Un petit quart d’heure pour déjeuner. Impossible d’échanger avec les autres participants, sauf à la sauvette. Je galope vers le métro pour trouver une cabine. J’appelle Rémy. « Je suis en train de faire le stage de Cléa dont je t’avais parlé, que vous m’avez offert pour mon anniversaire… Pour vous dire donc que je me viens pas ce week-end…
– C’est bien ?
– Écoute… il y a de très bonnes choses, très intéressantes, assez fortes, je vous raconterai, mais je trouve dur d’être assis douze heures sur sa chaise sans bouger, sans manger, je suis dans un état un peu glauque… »
Lui, toujours chevaleresque :
– « Un simple coup de fil, et je viens te chercher quand tu veux !
– Non, je n’en suis pas là ! j’ai l’intention d’aller jusqu’au bout. »
Je me sens à nouveau reliée à quelque chose, à quelqu’un de central, familier, réel, et je remonte du métro un peu moins glauque. Mais, dans le groupe, ou plutôt la masse du Forum, je ne me sens reliée à personne, je m’embourbe dans un sentiment d’exclusion. Une certaine Cendrine, avec qui j’ai déjeuné hier et sympathisé, aujourd’hui me tourne le dos : je lui ai confié quelques-uns de mes doutes et réticences à la bonne parole. En fait, j’ai été simplement interrogative, je lui ai demandé : « Toi, qu’est-ce que tu en penses ? » Mais, dès le deuxième jour, l’idée qu’elle pourrait penser, penser autre chose que le type sur l’estrade, ne semble plus d’actualité pour elle. Déjà elle se laisse porter par le grand mouvement de croyance, la grande tornade blanche. J’ai en face de moi une inconditionnelle. En face de moi, d’ailleurs, c’est beaucoup dire, car, sur le trottoir, elle m’aperçoit et file dans la direction opposée. Cela m’attriste. Je la trouvais sympathique.

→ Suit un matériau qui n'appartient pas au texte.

(* ===== verification/TransportInv.v ===== *)
(** * The invariant of the transport runtime

    Queues and chunk records agree, transfers are accounted for, and every
    handler that returns keeps it so. *)

From S2P Require Import Prelude SimTime Entities TelemetryRecords Trace EventQueue SimContext.
From S2P Require Import Timing LinkQueue LinkService LinkServiceLaws Topology TopologyLaws.
From S2P Require Import Transport TransportLaws.

(** ** Queues and records *)

(** [c] waits for, or is in, the service of [l], and its record says so. *)
Definition held_at (chunks : gmap Z ChunkRecord) (l : DirectedLinkId) (c : TransferChunk) : Prop :=
  exists r, chunks !! chunk_id c = Some r /\ cr_chunk r = c /\ cr_state r = CT_Admitted /\
            cr_route r !! Z.to_nat (cr_hop_index r) = Some l /\ chunk_hop_index c = cr_hop_index r.

Record queues_ok (chunks : gmap Z ChunkRecord) (held : DirectedLinkId -> list TransferChunk)
    : Prop := {
  qo_held l c : c ∈ held l -> held_at chunks l c;
  qo_once l : NoDup (chunk_id <$> held l);
  qo_admitted id r : chunks !! id = Some r -> cr_state r = CT_Admitted ->
    exists l, cr_chunk r ∈ held l;
  qo_ids id r : chunks !! id = Some r -> chunk_id (cr_chunk r) = id;
}.

Section Queues.
Context (chunks : gmap Z ChunkRecord) (held held' : DirectedLinkId -> list TransferChunk).
Context (key : ChunkId) (r' : ChunkRecord).
Context (Hq : queues_ok chunks held).
Context (Hkey : chunk_id (cr_chunk r') = key).

Lemma held_other l c :
  held_at chunks l c -> chunk_id c <> key -> held_at (<[key := r']> chunks) l c.
Proof. intros (x & Hx & H1) Hne. exists x. by rewrite lookup_insert_ne. Qed.

Lemma updated_ids id r : (<[key := r']> chunks) !! id = Some r -> chunk_id (cr_chunk r) = id.
Proof.
  destruct (decide (id = key)) as [-> | Hne].
  - rewrite lookup_insert_eq. by intros [= <-].
  - rewrite lookup_insert_ne by done. apply Hq.
Qed.

(** A record outside the queues changes. *)
Lemma queues_outside :
  (forall r, chunks !! key = Some r -> cr_state r <> CT_Admitted) ->
  cr_state r' <> CT_Admitted ->
  (forall l, held' l ≡ₚ held l) ->
  queues_ok (<[key := r']> chunks) held'.
Proof.
  intros Hold Hnew Hh. destruct Hq as [H1 H2 H3 H4]. split; [| | | by apply updated_ids].
  - intros l c Hc. rewrite Hh in Hc. apply held_other; [by apply H1 |]. intros He.
    destruct (H1 l c Hc) as (x & Hx & _ & Ha & _). rewrite He in Hx. by eapply Hold.
  - intros l. by rewrite Hh.
  - intros id r. destruct (decide (id = key)) as [-> | Hne].
    + rewrite lookup_insert_eq. intros [= <-]. done.
    + rewrite lookup_insert_ne by done. intros Hr Ha. destruct (H3 id r Hr Ha) as [l Hl].
      exists l. by rewrite Hh.
Qed.

(** A chunk is admitted to the queue of [l]. *)
Lemma queues_enter l :
  (forall r, chunks !! key = Some r -> cr_state r <> CT_Admitted) ->
  cr_state r' = CT_Admitted -> cr_route r' !! Z.to_nat (cr_hop_index r') = Some l ->
  chunk_hop_index (cr_chunk r') = cr_hop_index r' ->
  (forall l', held' l' ≡ₚ if decide (l' = l) then cr_chunk r' :: held l' else held l') ->
  queues_ok (<[key := r']> chunks) held'.
Proof.
  intros Hold Hadm Hroute Hhop Hh. pose proof Hq as [H1 H2 H3 H4].
  assert (forall l' c, c ∈ held l' -> chunk_id c <> key) as Hfresh.
  { intros l' c Hc He. destruct (H1 l' c Hc) as (x & Hx & _ & Ha & _). rewrite He in Hx. by eapply Hold. }
  assert (forall l' c, c ∈ held l' -> held_at (<[key := r']> chunks) l' c) as Hkeep.
  { intros l' c Hc. apply held_other; [by apply H1 | by eapply Hfresh]. }
  assert (held_at (<[key := r']> chunks) l (cr_chunk r')) as Hnew.
  { exists r'. by rewrite Hkey, lookup_insert_eq. }
  split; [| | | by apply updated_ids].
  - intros l' c Hc. rewrite Hh in Hc. case_decide as Hd; [subst l' |]; [| by apply Hkeep].
    apply elem_of_cons in Hc as [-> | Hc]; [done | by apply Hkeep].
  - intros l'. rewrite Hh. case_decide as Hd; [| done]. rewrite fmap_cons. apply NoDup_cons.
    split; [| done]. intros (c & Hc & Hin)%list_elem_of_fmap. apply (Hfresh l' c Hin). congruence.
  - intros id r. destruct (decide (id = key)) as [-> | Hne].
    + rewrite lookup_insert_eq. intros [= <-] _. exists l. rewrite Hh, decide_True by done. left.
    + rewrite lookup_insert_ne by done. intros Hr Ha. destruct (H3 id r Hr Ha) as [l' Hl'].
      exists l'. rewrite Hh. case_decide; [by right | done].
Qed.

(** A chunk leaves the queue of [l]. *)
Lemma queues_leave l c :
  chunk_id c = key ->
  cr_state r' <> CT_Admitted ->
  (forall l', held l' ≡ₚ if decide (l' = l) then c :: held' l' else held' l') ->
  queues_ok (<[key := r']> chunks) held'.
Proof.
  intros Hc Hnew Hh. pose proof Hq as [H1 H2 H3 H4].
  assert (c ∈ held l) as Hin by (rewrite Hh, decide_True by done; left).
  destruct (H1 l c Hin) as (r & Hr & Hrc & Ha & Hroute & Hhop). rewrite Hc in Hr.
  assert (forall l', held' l' ⊆ held l') as Hsub.
  { intros l' x Hx. rewrite Hh. case_decide; [by right | done]. }
  assert (forall l' x, x ∈ held' l' -> chunk_id x <> key) as Hother.
  { intros l' x Hx He. destruct (H1 l' x (Hsub l' x Hx)) as (rx & Hrx & _ & _ & Hroutex & _).
    rewrite He in Hrx. assert (l' = l) as -> by congruence.
    specialize (H2 l). rewrite Hh, decide_True in H2 by done. rewrite fmap_cons in H2.
    apply NoDup_cons in H2 as [H2 _]. apply H2, list_elem_of_fmap. exists x. split; [congruence | done]. }
  split; [| | | by apply updated_ids].
  - intros l' x Hx. apply held_other; [by apply H1, Hsub | by eapply Hother].
  - intros l'. specialize (H2 l'). rewrite Hh in H2. case_decide; [| done].
    rewrite fmap_cons in H2. by apply NoDup_cons in H2 as [_ H2].
  - intros id x. destruct (decide (id = key)) as [-> | Hne].
    + rewrite lookup_insert_eq. intros [= <-]. done.
    + rewrite lookup_insert_ne by done. intros Hx Hax. destruct (H3 id x Hx Hax) as [l' Hl'].
      exists l'. rewrite Hh in Hl'. case_decide; [| done].
      apply elem_of_cons in Hl' as [He |]; [| done]. exfalso. specialize (H4 id x Hx). congruence.
Qed.
End Queues.

(** ** The invariant *)

Record record_ok (services : gmap DirectedLinkId DirectedLinkService) (r : ChunkRecord) : Prop := {
  rk_hop : 0 <= cr_hop_index r <= zlength (cr_route r);
  rk_length : zlength (cr_route r) <= u32_max;
  rk_links l : l ∈ cr_route r -> is_Some (services !! l);
  rk_arrival : is_Some (cr_scheduled_arrival r) <-> cr_state r = CT_AwaitingArrival;
  rk_state :
    match cr_state r with
    | CT_Registered => cr_hop_index r = 0
    | CT_AwaitingArrival => True
    | CT_Delivered => cr_hop_index r = zlength (cr_route r)
    | CT_Admitted | CT_DroppedBufferFull | CT_DroppedLinkDown =>
        cr_hop_index r < zlength (cr_route r)
    end;
}.

(** The chunks in the queue of [l], and [extra] ones that have just been taken
    out of it. *)
Definition held_of (services : gmap DirectedLinkId DirectedLinkService)
    (extra : DirectedLinkId -> list TransferChunk) (l : DirectedLinkId) : list TransferChunk :=
  match services !! l with
  | Some s => contents (queue_ s)
  | None => []
  end ++ extra l.

Definition no_extra (l : DirectedLinkId) : list TransferChunk := [].

Definition service_queue_ok (l : DirectedLinkId) (s : DirectedLinkService) : Prop :=
  link_queue_ok (queue_ s) /\ cfg_link (configuration_ (queue_ s)) = l.

(** Identifiers are drawn above the ones in use. *)
Definition fresh_above {A} (m : gmap Z A) (g : IdGenerator) : Prop :=
  generator_ok g /\ forall id x, m !! id = Some x -> 0 <= id < frontier g.

Definition limits_ok (limits : TransportLimits) : Prop :=
  0 < maximum_chunks limits <= u64_max /\ 0 < maximum_route_entries limits <= u64_max /\
  0 < maximum_route_hops limits <= u64_max.

Record runtime_ok (rt : TransportRuntime) (extra : DirectedLinkId -> list TransferChunk)
    (taken : list TransferCompletion) : Prop := {
  ro_service l s : services_ rt !! l = Some s -> service_queue_ok l s;
  ro_record id r : chunks_ rt !! id = Some r -> record_ok (services_ rt) r;
  ro_queues : queues_ok (chunks_ rt) (held_of (services_ rt) extra);
  ro_transfers : transfers_ok (chunks_ rt) (transfers_ rt) (taken ++ completions_ rt);
  ro_transfer_ids : fresh_above (transfers_ rt) (transfer_ids_ rt);
  ro_chunk_ids : fresh_above (chunks_ rt) (chunk_ids_ rt);
  ro_limits : limits_ok (limits_ rt);
  ro_bounded : Z.of_nat (size (chunks_ rt)) <= maximum_chunks (limits_ rt) /\
    0 <= route_entries_ rt <= maximum_route_entries (limits_ rt);
}.

(** Reads through record updates. *)
Ltac rt_cbn := cbn [limits_ telemetry_ route_entries_ transfers_ completions_ transfer_ids_
  chunk_ids_ services_ reported_busy_time_ns_ chunks_ tp_runtime tp_topology tp_context
  cr_chunk cr_route cr_state cr_hop_index cr_scheduled_arrival] in *.

Ltac rt_goal := cbn [limits_ telemetry_ route_entries_ transfers_ completions_ transfer_ids_
  chunk_ids_ services_ reported_busy_time_ns_ chunks_ tp_runtime tp_topology tp_context].

(** Only the reported busy times differ. *)
Definition same_core (rt rt' : TransportRuntime) : Prop :=
  rt' = {| rt with reported_busy_time_ns_ := reported_busy_time_ns_ rt' |}.

Lemma runtime_ok_core rt rt' extra taken :
  same_core rt rt' -> runtime_ok rt extra taken -> runtime_ok rt' extra taken.
Proof. unfold same_core. generalize (reported_busy_time_ns_ rt'). intros b -> []. by split. Qed.

(** ** Symbolic execution

    A call that throws ends the run; the statements are about the calls that
    return. *)

Section Rules.
Context {C : Type} `{SimContext C}.
Implicit Types (t : Transport C).

Definition returns {A} (m : M (Transport C) A) (Q : Transport C -> A -> Prop) t : Prop :=
  wp m Q (fun _ _ => True) t.

(** The topology and the core of the runtime stay. *)
Definition framed t t' : Prop :=
  tp_topology t' = tp_topology t /\ same_core (tp_runtime t) (tp_runtime t').

#[global] Instance framed_preorder : PreOrder framed.
Proof.
  split.
  - intros t. split; [done |]. unfold same_core. by destruct (tp_runtime t).
  - intros t1 t2 t3 [H1 H2] [H3 H4]. split; [congruence |]. unfold same_core in *. rewrite H4, H2. done.
Qed.

Definition frame {A} (m : M (Transport C) A) : Prop :=
  forall t, returns m (fun t' _ => framed t t') t.

Lemma returns_frame {A} (m : M (Transport C) A) Q t :
  frame m -> (forall t' a, framed t t' -> Q t' a) -> returns m Q t.
Proof. intros Hm HQ. eapply wp_conseq; [apply Hm | | done]. auto. Qed.

Lemma frame_ret {A} (a : A) : frame (ret a).
Proof. intros t. apply wp_ret. reflexivity. Qed.

Lemma frame_throw {A} e : frame (throw (A := A) e).
Proof. intros t. by apply wp_throw. Qed.

Lemma frame_throw_if b e : frame (throw_if b e).
Proof. unfold throw_if. destruct b; [apply frame_throw | apply frame_ret]. Qed.

Lemma frame_of_outcome {A} (o : outcome A) : frame (of_outcome o).
Proof. intros t. apply wp_of_outcome; [intros; reflexivity | done]. Qed.

Lemma frame_of_option {A} e (o : option A) : frame (of_option e o).
Proof. destruct o; [apply frame_ret | apply frame_throw]. Qed.

Lemma frame_gets {A} (f : Transport C -> A) : frame (gets f).
Proof. intros t. apply wp_gets. reflexivity. Qed.

Lemma frame_read {A} (f : Transport C -> outcome A) : frame (fun t => (t, f t)).
Proof. intros t. unfold returns, wp. destruct (f t); [reflexivity | done]. Qed.

Lemma frame_when b m : frame m -> frame (when b m).
Proof. intros Hm. destruct b; [done | apply frame_ret]. Qed.

Lemma frame_bind {A B} (m : M (Transport C) A) (k : A -> M (Transport C) B) :
  frame m -> (forall a, frame (k a)) -> frame (bind m k).
Proof.
  intros Hm Hk t. apply wp_bind. eapply returns_frame; [done |]. intros t' a Ht.
  eapply wp_conseq; [apply Hk | | done]. intros t'' b Ht'. cbv beta. by etrans.
Qed.

Lemma frame_with_context {A} (m : M C A) : frame (with_context m).
Proof.
  intros t. apply wp_zoom. unfold wp. destruct (m (tp_context t)) as [c [a | e]]; [| done].
  split; [done |]. unfold same_core. rt_cbn. by destruct (tp_runtime t).
Qed.
End Rules.

(** Frames of composite computations. *)
Ltac frame_step :=
  lazymatch goal with
  | |- frame (bind _ _) => apply frame_bind; [| intros ?; cbv zeta]
  | |- frame (ret _) => apply frame_ret
  | |- frame (throw _) => apply frame_throw
  | |- frame (throw_if _ _) => apply frame_throw_if
  | |- frame (of_outcome _) => apply frame_of_outcome
  | |- frame (of_option _ _) => apply frame_of_option
  | |- frame (gets _) => apply frame_gets
  | |- frame (when _ _) => apply frame_when
  | |- frame (with_context _) => apply frame_with_context
  | |- frame (fun t => (t, _)) => apply frame_read
  | |- frame (match ?x with _ => _ end) => destruct x
  end.
Ltac frame_auto := repeat (frame_step; cbv zeta).

Section Frames.
Context {C : Type} `{SimContext C}.

Lemma get_now_frame : frame (C := C) get_now.
Proof. apply frame_gets. Qed.

Lemma current_event_frame : frame (C := C) current_event.
Proof. apply frame_read. Qed.

Lemma check_frame {A} (f : TransportRuntime -> TopologyGraph -> outcome A) : frame (C := C) (check f).
Proof. apply frame_read. Qed.

Lemma telemetry_record_frame ts corr obs : frame (C := C) (telemetry_record ts corr obs).
Proof. unfold telemetry_record. frame_auto. Qed.

Lemma event_correlation_frame : frame (C := C) event_correlation.
Proof. unfold event_correlation, current_event. frame_auto. Qed.

Lemma require_service_frame link : frame (C := C) (require_service link).
Proof. unfold require_service. frame_auto. Qed.

Lemma link_statistics_frame link : frame (C := C) (link_statistics link).
Proof. unfold link_statistics, require_service, get_now. frame_auto. Qed.

Lemma queue_snapshot_frame link : frame (C := C) (queue_snapshot link).
Proof. unfold queue_snapshot, require_service. frame_auto. Qed.

Lemma require_chunk_frame chunk : frame (C := C) (require_chunk chunk).
Proof. unfold require_chunk. frame_auto. Qed.

Lemma emit_transfer_frame record tr link reason : frame (C := C) (emit_transfer record tr link reason).
Proof.
  unfold emit_transfer, telemetry_enabled, get_now. frame_auto;
    (apply event_correlation_frame || apply telemetry_record_frame).
Qed.

Lemma emit_queue_frame record link tr : frame (C := C) (emit_queue record link tr).
Proof.
  unfold emit_queue, telemetry_enabled, get_now. frame_auto;
    (apply event_correlation_frame || apply telemetry_record_frame || apply queue_snapshot_frame).
Qed.

Lemma emit_delta_frame corr labels m1 m2 before after :
  frame (C := C) (emit_delta corr labels m1 m2 before after).
Proof. unfold emit_delta, get_now. frame_auto; apply telemetry_record_frame. Qed.

Lemma emit_busy_frame corr labels link after : frame (C := C) (emit_busy corr labels link after).
Proof.
  unfold emit_busy, get_now. frame_auto; [apply telemetry_record_frame |].
  intros t. apply wp_modify. split; [done |]. unfold same_core. done.
Qed.

Lemma emit_link_metrics_frame link before after :
  frame (C := C) (emit_link_metrics link before after).
Proof.
  unfold emit_link_metrics, telemetry_enabled. frame_auto;
    (apply event_correlation_frame || apply emit_delta_frame || apply emit_busy_frame).
Qed.

Lemma emit_queue_gauges_frame link snap : frame (C := C) (emit_queue_gauges link snap).
Proof.
  unfold emit_queue_gauges, telemetry_enabled, get_now. frame_auto;
    (apply event_correlation_frame || apply telemetry_record_frame).
Qed.
End Frames.

#[export] Hint Resolve get_now_frame current_event_frame check_frame telemetry_record_frame
  event_correlation_frame require_service_frame link_statistics_frame queue_snapshot_frame
  require_chunk_frame emit_transfer_frame emit_queue_frame emit_link_metrics_frame
  emit_queue_gauges_frame frame_with_context frame_ret frame_gets frame_of_outcome frame_of_option
  frame_throw_if : nexus.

Ok, elle a ses raisons. Elle a eu un accident de moto, s’est retrouvée paralysée. Maintenant, elle marche jambes raides, comme un automate. De dos, sa démarche dans la rue est pathétique. Comment s’étonner qu’elle désire se laisser porter ?
Rien n’y fait. Je lui en veux.
Le samedi suivant, je vais à Montreuil chez Rémy et Wanda, ne serait-ce que pour les rassurer.
« Alors, c’était comment ?
Dur physiquement, mais des choses très intéressantes. »
Je leur présente les choses un peu hypocritement, leur disant que les gens qui sont là ont l’air très insérés dans la vie active, 35-45 ans, des médecins ou des architectes, ou peut-être des ingénieurs, du moins d’après ce que j’ai entendu   des gens comme eux, en somme.
« Pourquoi laisserait-on les bonnes choses aux médecins ? dit Wanda, que je sens très intéressée. D’ailleurs pourquoi offrir à quelqu’un quelque chose qui ne vous intéresse pas ? » Je lui dis que c’est « assez rafraîchissant par rapport à une psychothérapie, où on s’intéresse à ce qui va mal, ici, on s’intéresse aux ‘ressources’, c’est-à-dire à ce qui va bien ; par exemple, la formule gagnante de chacun… »
« Formule gagnante, ça me parle », dit Wanda.

Rémy écoute, les bras croisés, un peu renversé en arrière, les yeux enfoncés dans l’orbite. Il fait beau. Il a cet art d’écouter l’autre en s’écoutant lui-même, me dis-je. Mais il pose plus de questions qu’il ne dit ce qu’il pense. Comme moi, il a besoin de se situer, de placer des repères, de saisir les correspondances entre le langage de l’autre et son propre langage. J’embraie sur la question des ressources personnelles, de la formule gagnante. « Par exemple, moi, je pense que si on me laisse me débrouiller j’y arrive. Je me débrouille toujours, mais il faut qu’on me fiche la paix, qu’on ne soit pas sur mon dos, et qu’on me laisse du temps. Du coup, je fonctionne en autodidacte, je puise tout en moi et dans les livres, et je bricole sur le tas. Le revers, c’est que je ne sais pas me faire aider… Par exemple, dans mon boulot, je ne demande pas de formation extérieure, je reconstitue tout par moi-même, je perds du temps et de l’énergie   et peut-être aussi du plaisir. »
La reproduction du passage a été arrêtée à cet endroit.